Assignment:
Nothing below is to be printed except the lines between the line holding "(** Where an" and the line holding "match sessions with", inclusive, each exactly as it appears.

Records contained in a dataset
(* ===== verification/DeskChat.v ===== *)
(** Live chat: [src/src/support/chat.go] and the chat reaper of [tasks.go]. *)
From stdpp Require Import prelude strings list gmap.
From Stdlib Require Import ZArith Lia Ascii.
From S2P Require Import Prelude GoTime Errors Threads Sql RateLimit Text DeskModels DeskStates Desk.
From S2P Require Import DeskStore DeskBot DeskService DeskTickets.

Section chat.
Context `{!Params}.

(** Is one of the listed numbers the weekday? *)
Definition dayListed (days : string) (weekday : Z) : bool :=
  existsb (λ field, match ParseInt (TrimSpaceU field) with Some n => n =? weekday | None => false end)
    (Split days ",").

(** The window, which may wrap past midnight. *)
Definition inWindow (open closed minute : Z) : bool :=
  if open =? closed then true
  else if open <? closed then (open <=? minute) && (minute <? closed)
  else (open <=? minute) || (minute <? closed).

(** [at_] in Unix seconds. *)
Definition withinBusinessHours (at_ : Z) : program bool :=
  let* days := settingString SettingChatDays in
  if TrimSpaceU days =s "" then Ret false else
  if negb (dayListed days (TWeekday at_)) then Ret false else
  let* open := settingInt SettingChatOpenMinute in
  let* closed := settingInt SettingChatCloseMinute in
  Ret (inWindow open closed (THour at_ * 60 + TMinute at_)).

Definition unavailable (c : ChatAvailability) (reason : string) : ChatAvailability :=
  c {{ ca_Reason := reason }}.

Definition ChatAvailable : D ChatAvailability :=
  let out := zeroChatAvailability in
  let* enabled := settingBool SettingChatEnabled in
  if negb enabled then
    ok_ (unavailable out "Live chat is turned off. Open a ticket and we will reply by email.") else
  let* at_ := nowUnix in
  let* open := withinBusinessHours at_ in
  if negb open then
    ok_ (unavailable out "Live chat is outside its hours right now. Open a ticket and we will reply by email.") else
  let? roster := Roster in
  let online := Z.of_nat (length (List.filter (λ p, ap_Status p =s AvailabilityAvailable) roster)) in
  let active := foldl (λ n p, n +! ap_ActiveChats p) 0 roster in
  let? queued := ChatSessionsByStatus [ChatQueued] in
  let len := Z.of_nat (length queued) in
  let* capacity := settingInt SettingChatMaxConcurrent in
  let capacity := if capacity <=? 0 then 10 else capacity in
  let out := mkChatAvailability false "" len online capacity active 0 in
  if online =? 0 then
    ok_ (unavailable out "No one is on chat at the moment. Open a ticket and we will reply by email.") else
  if capacity <=? active +! len then
    ok_ (unavailable out "Chat is at capacity right now. Open a ticket and we will reply by email.") else
  ok_ (out {{ ca_Available := true; ca_EstimatedWait := (len *! 6 *! Minute) /! online }}).

Definition StartChat (id : Identity) (subject : string) : D ChatSession :=
  if negb (id_Authenticated id) || (id_UserID id =? 0) || (id_OrgID id =? 0)
  then fail (New CodeUnauthorized 401 "Sign in to start a chat") else
  let* m := SupportModeFor id in
  match m with
  | Some _ => fail (New CodeForbidden 403 "Exit support mode before starting a chat of your own")
  | None =>
      let? _ := allow limitChatStart id in
      let? availability := ChatAvailable in
      if negb (ca_Available availability)
      then fail (New CodeUnavailable 503 (ca_Reason availability)) else
      let* at_ := nowUnix in
      let* i := newID "cht" in
      let session := mkChatSession i (id_OrgID id) (id_UserID id) 0 ChatQueued
        (truncate (clean subject) 200) "" at_ 0 0 0 at_ in
      let? _ := InsertChatSession session in
      let? _ := audit id (entry 0 "chat.start" "chat" (cs_ID session) "" ChatQueued "") in
      ok_ session
  end.

Definition ChatView (id : Identity) (sessionID : string) (after : Z) : D (ChatSession * list ChatMessage) :=
  if negb (id_Authenticated id) || (id_OrgID id =? 0)
  then fail (New CodeUnauthorized 401 "Authentication required") else
  let? session := GetChatSession (id_OrgID id) sessionID in
  if negb (cs_UserID session =? id_UserID id) then fail (notFound "Chat") else
  let? msgs := ChatMessages (cs_OrgID session) (cs_ID session) after in
  ok_ (session, msgs).

Definition QueuePosition (session : ChatSession) : D Z :=
  if negb (cs_Status session =s ChatQueued) then ok_ 0 else
  let? queued := ChatSessionsByStatus [ChatQueued] in
  ok_ (1 + Z.of_nat (length (List.filter (λ q, cs_QueuedAt q <? cs_QueuedAt session) queued))).

Definition appendChatMessage (session : ChatSession) (authorID : Z) (role name body : string) : D ChatMessage :=
  let body := truncate (cleanMultiline body) 8000 in
  if body =s "" then
    fail (WithDetails (New CodeValidation 400 "A message cannot be empty") (field "body")) else
  let* at_ := nowUnix in
  let* i := newID "cms" in
  let m := mkChatMessage i (cs_ID session) (cs_OrgID session) authorID role
    (firstNonEmpty [clean name; "Support"]) body at_ in
  let? _ := InsertChatMessage m in
  let? _ := UpdateChatSession (session {{ cs_LastEventAt := at_ }}) in
  ok_ m.

Definition PostChatMessage (id : Identity) (sessionID body : string) : D ChatMessage :=
  let? (session, _) := ChatView id sessionID 0 in
  if negb (cs_Status session =s ChatActive) && negb (cs_Status session =s ChatQueued)
  then fail (New CodeConflict 409 "This chat has ended") else
  appendChatMessage session (id_UserID id) ActorUser (id_DisplayName id) body.

Definition AgentChats (id : Identity) : D (list ChatSession) :=
  let? _ := requireAgent id in
  ChatSessionsByStatus [ChatQueued; ChatActive].

Definition AcceptChat (id : Identity) (sessionID : string) : D ChatSession :=
  let? agent := requireAgent id in
  let? session := ChatSessionAnyOrg sessionID in
  if negb (cs_Status session =s ChatQueued)
  then fail (New CodeConflict 409 "That chat is no longer waiting") else
  let? active := CountActiveChatsForAgent (ag_UserID agent) in
  let limit := if ag_MaxConcurrentChats agent <=? 0 then 1 else ag_MaxConcurrentChats agent in
  if limit <=? active then fail (New CodeConflict 409 "You are already at your chat limit") else
  let* at_ := nowUnix in
  let session := session {{ cs_Status := ChatActive; cs_AgentID := ag_UserID agent;
    cs_StartedAt := at_; cs_LastEventAt := at_ }} in
  let? _ := UpdateChatSession session in
  let? _ := audit id (entry (cs_OrgID session) "chat.accept" "chat" (cs_ID session) ChatQueued ChatActive "") in
  let* _ := notify "support.chat.started" (cs_UserID session) [("agent", ag_DisplayName agent)] in
  ok_ session.

Definition AgentChatView (id : Identity) (sessionID : string) (after : Z)
    : D (ChatSession * list ChatMessage) :=
  let? _ := requireAgent id in
  let? session := ChatSessionAnyOrg sessionID in
  let? msgs := ChatMessages (cs_OrgID session) (cs_ID session) after in
  ok_ (session, msgs).

Definition AgentChatMessage (id : Identity) (sessionID body : string) : D ChatMessage :=
  let? agent := requireAgent id in
  let? session := ChatSessionAnyOrg sessionID in
  if negb (cs_Status session =s ChatActive) then fail (New CodeConflict 409 "This chat is not active") else
  if negb (cs_AgentID session =? ag_UserID agent)
  then fail (New CodeForbidden 403 "Another agent is handling this chat") else
  appendChatMessage session (ag_UserID agent) ActorAgent (ag_DisplayName agent) body.

Definition chatForParticipant (id : Identity) (sessionID : string) : D ChatSession :=
  let* m := SupportModeFor id in
  match m with
  | Some _ => let? _ := requireAgent id in ChatSessionAnyOrg sessionID
  | None => let? (session, _) := ChatView id sessionID 0 in ok_ session
  end.

Definition CloseChat (id : Identity) (sessionID : string) (rating : Z) : D ChatSession :=
  let? session := chatForParticipant id sessionID in
  if (cs_Status session =s ChatClosed) || (cs_Status session =s ChatEscalated) then ok_ session else
  let from := cs_Status session in
  let* at_ := nowUnix in
  let to := if cs_Status session =s ChatQueued then ChatAbandoned else ChatClosed in
  let rated := (cs_UserID session =? id_UserID id) && (1 <=? rating) && (rating <=? 5) in
  let session := session {{ cs_Status := to; cs_EndedAt := at_; cs_LastEventAt := at_;
    cs_Rating := if rated then rating else cs_Rating session }} in
  let? _ := UpdateChatSession session in
  let? _ := audit id (entry (cs_OrgID session) "chat.close" "chat" (cs_ID session) from (cs_Status session) "") in
  ok_ session.

Definition chatLine (m : ChatMessage) : string :=
  cm_AuthorName m +:+ ": " +:+ ReplaceChar (cm_Body m) "010" " " +:+ LF.

Definition chatTranscript (msgs : list ChatMessage) : string :=
  foldl (λ s m, s +:+ chatLine m) ("Chat transcript" +:+ LF) msgs.

Definition EscalateChat (id : Identity) (sessionID title priority : string) : D Ticket :=
  let? agent := requireAgent id in
  let? session := ChatSessionAnyOrg sessionID in
  if negb (cs_Status session =s ChatActive)
  then fail (New CodeConflict 409 "Only an active chat can become a ticket") else
  if negb (cs_AgentID session =? ag_UserID agent)
  then fail (New CodeForbidden 403 "Another agent is handling this chat") else
  let? msgs := ChatMessages (cs_OrgID session) (cs_ID session) 0 in
  let priority := ToUpperU (clean priority) in
  let priority := if IsPriority priority then priority else PriorityNormal in
  let? number := NextTicketNumber in
  let? policy := PolicyFor priority in
  let* at_ := nowUnix in
  let* i := newID "tkt" in
  let t := mkTicket i (cs_OrgID session) number
    (firstNonEmpty [truncate (clean title) 200; firstNonEmpty [cs_Subject session; "Chat follow-up"]])
    (truncate (chatTranscript msgs) 20000) "" priority StateOpen (cs_UserID session) 0 ""
    (sp_ID policy) 0 0 0 at_ at_ 1 in
  let? _ := InsertTicket t in
  let? t := assign id t (ag_UserID agent) "escalated from chat" in
  let? _ := UpdateChatSession (session {{ cs_Status := ChatEscalated; cs_TicketID := t_ID t;
    cs_EndedAt := at_; cs_LastEventAt := at_ }}) in
  let? _ := audit id (entry (cs_OrgID session) "chat.escalate" "chat" (cs_ID session)
    ChatActive ChatEscalated (t_Number t)) in
  let? _ := audit id (entry (t_OrgID t) "ticket.escalate" "ticket" (t_ID t) "" StateOpen "") in
  let* _ := notify "support.ticket.created" (t_UserID t)
    [("ticket_number", t_Number t); ("title", t_Title t)] in
  ok_ t.

(** * The chat reaper of tasks.go *)

(** Where an idle session goes, if anywhere. *)
Definition reaped (at_ : Z) (session : ChatSession) : option string :=
  let last := if cs_LastEventAt session =? 0 then cs_QueuedAt session else cs_LastEventAt session in
  let idle := at_ -! last in
  if (cs_Status session =s ChatQueued) && (AwayAfter <=? idle) then Some ChatAbandoned
  else if (cs_Status session =s ChatActive) && (AwayAfter *! 2 <=? idle) then Some ChatClosed
  else None.

Fixpoint reapLoop (at_ : Z) (sessions : list ChatSession) : D () :=
  match sessions with
  | [] => ok_ ()
  | session :: rest =>
      match reaped at_ session with
      | None => reapLoop at_ rest
      | Some to =>
          let from := if to =s ChatClosed then ChatActive else ChatQueued in
          let session := session {{ cs_Status := to; cs_EndedAt := at_; cs_LastEventAt := at_ }} in
          let? _ := UpdateChatSession session in
          let? _ := audit systemIdentity
            (entry (cs_OrgID session) "chat.reap" "chat" (cs_ID session) from (cs_Status session) "") in
          reapLoop at_ rest
      end
  end.

Definition runChatReaper : D () :=
  let? sessions := ChatSessionsByStatus [ChatQueued; ChatActive] in
  let* at_ := nowUnix in
  reapLoop at_ sessions.
End chat.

Solution for this task:
(** Where an idle session goes, if anywhere. *)
Definition reaped (at_ : Z) (session : ChatSession) : option string :=
  let last := if cs_LastEventAt session =? 0 then cs_QueuedAt session else cs_LastEventAt session in
  let idle := at_ -! last in
  if (cs_Status session =s ChatQueued) && (AwayAfter <=? idle) then Some ChatAbandoned
  else if (cs_Status session =s ChatActive) && (AwayAfter *! 2 <=? idle) then Some ChatClosed
  else None.

Fixpoint reapLoop (at_ : Z) (sessions : list ChatSession) : D () :=
  match sessions with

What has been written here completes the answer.